-- Opening Marker --

(** * OpenRSVP command-line clients: configuration, HTTP client, error classes

    A shallow embedding of the configuration resolver
    ([openrsvp_cli/config.py]), the API client ([openrsvp_cli/client.py]),
    the [config set-base-url] command ([openrsvp_cli/config_cli.py]), the
    command handlers ([openrsvp_cli/events.py], [rsvps.py], [channels.py])
    and the stand-alone [invite] client ([invite/cli.py]), with the
    properties the specification states about them.

    Conventions.
    - A Python [str] is a [string]; each character is read as the code point
      of the same number (0..255).
    - [Optional[str]] is [option string]; [None] is [None].
    - Values produced by [tomllib.load] and by [response.json()] are [pyval]s.
    - A function that may raise returns a [result]; [except Exception] clauses
      are pattern matches on [Raise].
    - What the libraries do is given from outside: [tomllib] is a parameter,
      [httpx] and the remote side are a [Http.network], and [rich] is a
      [Rich.Console] wherever the model does not decide what it does. *)

From Stdlib Require Import ZArith Ascii String List Bool Lia.
From stdpp Require Import base option gmap strings pretty list fin_maps.

Set Warnings "-register-all".
Open Scope string_scope.

(** ** The fragment of the Python runtime the programs rely on *)

Module Py.

(** Values of [tomllib.load] and of [json.loads]. A [float] or a date/time
    value is only ever tested for truth and printed by these programs, so it
    is carried by those observations: its truth value and its [str]/[repr]
    texts. Dictionaries keep insertion order, as in Python. *)
Inductive pyval : Type :=
  | PNone
  | PBool (b : bool)
  | PInt (z : Z)
  | PFloat (nonzero : bool) (repr_text : string)
  | PDatetime (str_text repr_text : string)
  | PStr (s : string)
  | PList (items : list pyval)
  | PDict (entries : list (string * pyval)).

(** [bool(v)]. *)
Definition truthy (v : pyval) : bool :=
  match v with
  | PNone => false
  | PBool b => b
  | PInt z => negb (z =? 0)%Z
  | PFloat nz _ => nz
  | PDatetime _ _ => true
  | PStr s => negb (String.eqb s "")
  | PList l => match l with [] => false | _ => true end
  | PDict kv => match kv with [] => false | _ => true end
  end.

(** [a or b] on values. *)
Definition por (a b : pyval) : pyval := if truthy a then a else b.

(** [isinstance(v, str)] and [isinstance(v, dict)]. *)
Definition is_str (v : pyval) : bool :=
  match v with PStr _ => true | _ => false end.

Definition is_dict (v : pyval) : bool :=
  match v with PDict _ => true | _ => false end.

(** [d.get(k)] and [d.get(k, default)] on the entries of a dictionary: the
    first entry under the key. [None] stands for a missing key. *)
Fixpoint assoc (k : string) (kv : list (string * pyval)) : option pyval :=
  match kv with
  | [] => None
  | (k', v) :: rest => if String.eqb k k' then Some v else assoc k rest
  end.

Definition dict_get (kv : list (string * pyval)) (k : string) : pyval :=
  match assoc k kv with Some v => v | None => PNone end.

Definition dict_get_default (kv : list (string * pyval)) (k : string)
    (default : pyval) : pyval :=
  match assoc k kv with Some v => v | None => default end.

(** *** Truth and [or] on [Optional[str]] *)

Definition truthy_opt (o : option string) : bool :=
  match o with
  | Some s => negb (String.eqb s "")
  | None => false
  end.

Definition or_opt (a b : option string) : option string :=
  if truthy_opt a then a else b.

(** [a or "literal"]: the right operand is a [str], and so is the result. *)
Definition or_default (a : option string) (literal : string) : string :=
  match a with
  | Some s => if truthy_opt a then s else literal
  | None => literal
  end.

(** *** [str.rstrip(chars)] *)

Fixpoint mem_char (c : ascii) (chars : string) : bool :=
  match chars with
  | EmptyString => false
  | String c' rest => Ascii.eqb c c' || mem_char c rest
  end.

Fixpoint rstrip (chars s : string) : string :=
  match s with
  | EmptyString => EmptyString
  | String c rest =>
      let r := rstrip chars rest in
      if mem_char c chars && String.eqb r "" then EmptyString else String c r
  end.

(** The last character of a text, if it has one. *)
Fixpoint last_char (s : string) : option ascii :=
  match s with
  | EmptyString => None
  | String c EmptyString => Some c
  | String _ rest => last_char rest
  end.

(** *** [str.lower()] on the first 256 code points *)

Definition lower_char (c : ascii) : ascii :=
  let n := nat_of_ascii c in
  if ((65 <=? n)%nat && (n <=? 90)%nat)
     || ((192 <=? n)%nat && (n <=? 222)%nat && negb (n =? 215)%nat)
  then ascii_of_nat (n + 32)
  else c.

Fixpoint lower (s : string) : string :=
  match s with
  | EmptyString => EmptyString
  | String c rest => String (lower_char c) (lower rest)
  end.

(** *** [repr] and [str] *)

Definition hex_digit (n : nat) : ascii :=
  match String.get n "0123456789abcdef" with
  | Some c => c
  | None => "0"%char
  end.

Definition hex2 (n : nat) : string :=
  String (hex_digit (n / 16)%nat) (String (hex_digit (n mod 16)%nat) "").

(** [str.isprintable] on one character of the first 256 code points. *)
Definition printable (c : ascii) : bool :=
  let n := nat_of_ascii c in
  ((32 <=? n)%nat && (n <? 127)%nat)
  || ((161 <=? n)%nat && negb (n =? 173)%nat).

Definition backslash : ascii := ascii_of_nat 92.
Definition squote : ascii := ascii_of_nat 39.
Definition dquote : ascii := ascii_of_nat 34.

Definition repr_char (quote c : ascii) : string :=
  if Ascii.eqb c quote || Ascii.eqb c backslash then String backslash (String c "")
  else if Ascii.eqb c (ascii_of_nat 9) then String backslash "t"
  else if Ascii.eqb c (ascii_of_nat 10) then String backslash "n"
  else if Ascii.eqb c (ascii_of_nat 13) then String backslash "r"
  else if printable c then String c ""
  else String backslash (String "x" (hex2 (nat_of_ascii c))).
(* ===== verification/RegistryProps.v ===== *)
(** * Correctness of the registry

    Validated identifiers, alias resolution on validated, built and composed
    snapshots, and what an accepted composition with local settings guarantees
    and what it does not. *)

From Stdlib Require Import Ascii.
From stdpp Require Import gmap strings list sorting.
From S2P Require Import Prelude RustStr RegistryTypes RegistrySnapshot RegistryBuilder.
Import RustStr Registry Snapshot.
Open Scope Z_scope.

(** ** Generic *)

Lemma try_each_entries {V E} (f : string * V → result E unit) (m : gmap string V) :
  try_each f (btree_entries m) = Ok tt ↔ ∀ k v, m !! k = Some v → f (k, v) = Ok tt.
Proof.
  rewrite try_each_Ok, list.Forall_forall. split.
  - intros H k v Hk. apply H. by apply elem_of_btree_entries.
  - intros H [k v] Hk%elem_of_btree_entries. by apply H.
Qed.

Lemma unit_bind_Ok {E A} (r : result E A) (f : A → result E unit) :
  (r ≫= f) = Ok tt ↔ ∃ a, r = Ok a ∧ f a = Ok tt.
Proof. destruct r; cbn; split; [eauto|by intros (? & [= ->] & ?)|done|by intros (? & ? & ?)]. Qed.

Lemma find_map_Some {A B} (f : A → option B) l b :
  find_map f l = Some b → ∃ x, x ∈ l ∧ f x = Some b.
Proof.
  induction l as [|x l IH]; cbn; [done|]. destruct (f x) eqn:E.
  - intros [= ->]. exists x. split; [left|done].
  - intros (y & Hy & ?)%IH. exists y. split; [by right|done].
Qed.

Ltac inv_ok :=
  repeat match goal with
  | H : (_ ≫= _) = Ok _ |- _ => apply rbind_Ok in H as (? & ? & ?)
  | H : Ok _ = Ok _ |- _ => injection H as H
  end; subst.

(** ** Identifiers *)

Lemma no_blank_trim s :
  existsb blank_or_control (split_chars s) = false → trim s = s.
Proof.
  intros Hb. apply trim_id. apply list.Forall_forall. intros c Hc.
  pose proof (existsb_false _ _ _ Hb Hc) as Hf. unfold blank_or_control in Hf. by bool_to_prop.
Qed.

Lemma ModelId_new_Ok s m : ModelId_new s = Ok m → m = s.
Proof.
  unfold ModelId_new. case_if; [done|]. case_if; [done|]. intros [= <-].
  by apply no_blank_trim.
Qed.

Lemma ProviderId_new_Ok s p : ProviderId_new s = Ok p → p = s.
Proof.
  unfold ProviderId_new. case_if; [done|]. case_if; [done|]. intros [= <-].
  by apply no_blank_trim.
Qed.

(** Canonicalising a provider name is idempotent and maps every accepted name
    onto one that needs no further change. *)
Theorem canonical_idempotent s p :
  ProviderId_canonical s = Ok p → ProviderId_canonical p = Ok p.
Proof.
  intros H. destruct (decide (p ∈ ["codex"; "claude"; "vertex"])) as [Hin|Hout].
  { repeat (apply elem_of_cons in Hin as [->|Hin]; [vm_compute; reflexivity|]).
    by apply elem_of_nil in Hin. }
  unfold ProviderId_canonical in H. rewrite !not_elem_of_cons in Hout.
  pose proof (ProviderId_new_Ok _ _ H) as Hp. rewrite <- Hp in H.
  repeat case_bool_decide; try tauto.
  assert (Ht : trim p = p).
  { unfold ProviderId_new in H. case_if; [done|]. case_if; [done|]. by apply no_blank_trim. }
  assert (Hl : to_ascii_lowercase p = p) by (rewrite Hp; apply to_ascii_lowercase_idemp).
  unfold ProviderId_canonical. rewrite Ht, Hl.
  rewrite !bool_decide_eq_false_2 by (rewrite Hp; done). done.
Qed.

(** Every capability is read back from its own name. *)
Theorem capability_roundtrip c : from_str_loose (as_str c) = Some c.
Proof. by destruct c. Qed.

(** ** Following aliases *)
Section follow.
Implicit Types (al : Aliases) (vis : list ModelId).

(** The loop body of the source, with [room] for its length test. *)
Lemma follow_unfold al o room vis cur :
  follow al o room vis cur =
  match al !! cur with
  | None => Ok cur
  | Some rule =>
      if bool_decide (cur ∈ vis) then Err (AliasCycle o (vis ++ [cur]))
      else if (room =? 0)%nat
      then Err (AliasDepthExceeded o (length vis + 1) MAX_ALIAS_DEPTH)
      else follow al o (room - 1) (vis ++ [cur]) (target rule)
  end.
Proof.
  destruct room as [|room]; cbn; [done|].
  destruct (al !! cur); [|done]. case_bool_decide; [done|]. by rewrite Nat.sub_0_r.
Qed.

Lemma follow_final al o room : ∀ vis cur c,
  follow al o room vis cur = Ok c → al !! c = None.
Proof.
  induction room as [|room IH]; intros vis cur c; cbn;
    destruct (al !! cur) eqn:E; try case_bool_decide; try done;
    try (by intros [= <-]); try (by apply IH).
Qed.

Lemma resolve_walk al a rule c :
  al !! a = Some rule → walk_alias al a rule = Ok c →
  follow al a MAX_ALIAS_DEPTH [] a = Ok c.
Proof.
  intros Ha. unfold walk_alias. case_bool_decide; [done|]. intros Hw.
  rewrite follow_unfold, Ha. rewrite bool_decide_eq_false_2 by apply not_elem_of_nil.
  exact Hw.
Qed.

(** What each validator establishes of its alias map. *)
Definition aliases_sound al (known : ModelId → bool) : Prop :=
  ∀ m, ∃ c, follow al m MAX_ALIAS_DEPTH [] m = Ok c ∧ al !! c = None ∧
            (al !! m = None ∧ c = m ∨ is_Some (al !! m) ∧ known c = true).

Lemma validate_target_sound al known :
  try_each (validate_target al known) (btree_entries al) = Ok tt → aliases_sound al known.
Proof.
  rewrite try_each_entries. intros Hall m. destruct (al !! m) as [rule|] eqn:Hm.
  - specialize (Hall _ _ Hm). unfold validate_target in Hall. cbn in Hall.
    destruct (walk_alias al m rule) as [c|e] eqn:Hw; cbn in Hall; [|done].
    destruct (known c) eqn:Hk; [|done].
    pose proof (resolve_walk _ _ _ _ Hm Hw) as Hf. exists c.
    split; [done|]. split; [by eapply follow_final|]. right. eauto.
  - exists m. rewrite follow_unfold, Hm. auto.
Qed.
End follow.

Lemma validate_Ok self :
  validate self = Ok tt ↔
  (∀ p, is_Some (providers self !! p) → ∃ q, ProviderId_new p = Ok q) ∧
  (∀ k d, models self !! k = Some d → validate_model (providers self) (k, d) = Ok tt) ∧
  (∀ k r, aliases self !! k = Some r → validate_alias self (k, r) = Ok tt) ∧
  (models self ≠ ∅ ∨ has_open_provider (providers self) = true).
Proof.
  assert (Hp : try_each (λ p, ProviderId_new p ≫= λ _, Ok tt) (btree_keys (providers self))
               = Ok tt ↔ ∀ p, is_Some (providers self !! p) → ∃ q, ProviderId_new p = Ok q).
  { rewrite try_each_Ok, list.Forall_forall. setoid_rewrite elem_of_btree_keys.
    split; intros H p Hp; specialize (H p Hp).
    - apply unit_bind_Ok in H as (q & ? & _). eauto.
    - apply unit_bind_Ok. naive_solver. }
  rewrite <- Hp, <- !try_each_entries. unfold validate.
  destruct (try_each _ (btree_keys _)) as [[]|]; cbn; [|naive_solver].
  destruct (try_each _ (btree_entries (models self))) as [[]|]; cbn; [|naive_solver].
  destruct (try_each _ (btree_entries (aliases self))) as [[]|]; cbn; [|naive_solver].
  case_bool_decide; destruct (has_open_provider _); cbn; naive_solver.
Qed.

(** On a snapshot that validates, alias resolution always succeeds: every
    model id resolves within [MAX_ALIAS_DEPTH] hops, without cycles, to an id
    that is not itself an alias, and the target of an alias is a catalog model
    unless an open provider could serve it. *)
Theorem validate_resolves self :
  validate self = Ok tt →
  ∀ m, ∃ c, resolve_alias self m = Ok c ∧ aliases self !! c = None ∧
    (aliases self !! m = None ∧ c = m ∨
     is_Some (models self !! c) ∨ has_open_provider (providers self) = true).
Proof.
  rewrite validate_Ok. intros (_ & _ & Hal & _) m.
  assert (Hs : aliases_sound (aliases self) (λ m, is_some (models self !! m)
                 || has_open_provider (providers self))).
  { apply validate_target_sound, try_each_entries. intros k r Hk. specialize (Hal k r Hk).
    unfold validate_alias in Hal. by inv_ok. }
  destruct (Hs m) as (c & Hc & Hn & Hk). exists c.
  split; [done|]. split; [done|]. destruct Hk as [?|[_ Hk]]; [by left|right].
  apply orb_true_iff in Hk as [Hk|Hk]; [left|by right].
  destruct (models self !! c); [eauto|done].
Qed.

(** A snapshot that [build] returns has only resolvable aliases: following
    any id succeeds, ends outside the alias map, and an alias ends at a catalog
    model or at one that an open provider can serve. *)
Theorem build_resolves b self :
  Builder.build b = Ok self →
  ∀ m, ∃ c, resolve_alias self m = Ok c ∧ aliases self !! c = None ∧
    (aliases self !! m = None ∧ c = m ∨
     is_Some (models self !! c) ∨ has_open_provider (providers self) = true).
Proof.
  unfold Builder.build. intros Hb m. apply rbind_Ok in Hb as ([] & Hv & Hb).
  destruct (_ && _); [done|]. injection Hb as <-.
  destruct (validate_target_sound _ _ Hv m) as (c & Hc & Hn & Hk). exists c.
  split; [done|]. split; [done|]. destruct Hk as [?|[_ Hk]]; [by left|right].
  apply orb_true_iff in Hk as [Hk|Hk]; [left|by right]. cbn.
  destruct (Builder.b_models b !! c); [eauto|done].
Qed.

-- Closing Marker --

● WHAT YOU SHOULD DO
Beginning with the line that contains "destruct (Hs m)", each line of the records above through the last one must be printed word for word.

● OUTPUT BELOW
  destruct (Hs m) as (c & Hc & Hn & Hk). exists c.
  split; [done|]. split; [done|]. destruct Hk as [?|[_ Hk]]; [by left|right].
  apply orb_true_iff in Hk as [Hk|Hk]; [left|by right].
  destruct (models self !! c); [eauto|done].
Qed.

(** A snapshot that [build] returns has only resolvable aliases: following
    any id succeeds, ends outside the alias map, and an alias ends at a catalog
    model or at one that an open provider can serve. *)
Theorem build_resolves b self :
  Builder.build b = Ok self →
  ∀ m, ∃ c, resolve_alias self m = Ok c ∧ aliases self !! c = None ∧
    (aliases self !! m = None ∧ c = m ∨
     is_Some (models self !! c) ∨ has_open_provider (providers self) = true).
Proof.
  unfold Builder.build. intros Hb m. apply rbind_Ok in Hb as ([] & Hv & Hb).
  destruct (_ && _); [done|]. injection Hb as <-.
  destruct (validate_target_sound _ _ Hv m) as (c & Hc & Hn & Hk). exists c.
  split; [done|]. split; [done|]. destruct Hk as [?|[_ Hk]]; [by left|right].
  apply orb_true_iff in Hk as [Hk|Hk]; [left|by right]. cbn.
  destruct (Builder.b_models b !! c); [eauto|done].
Qed.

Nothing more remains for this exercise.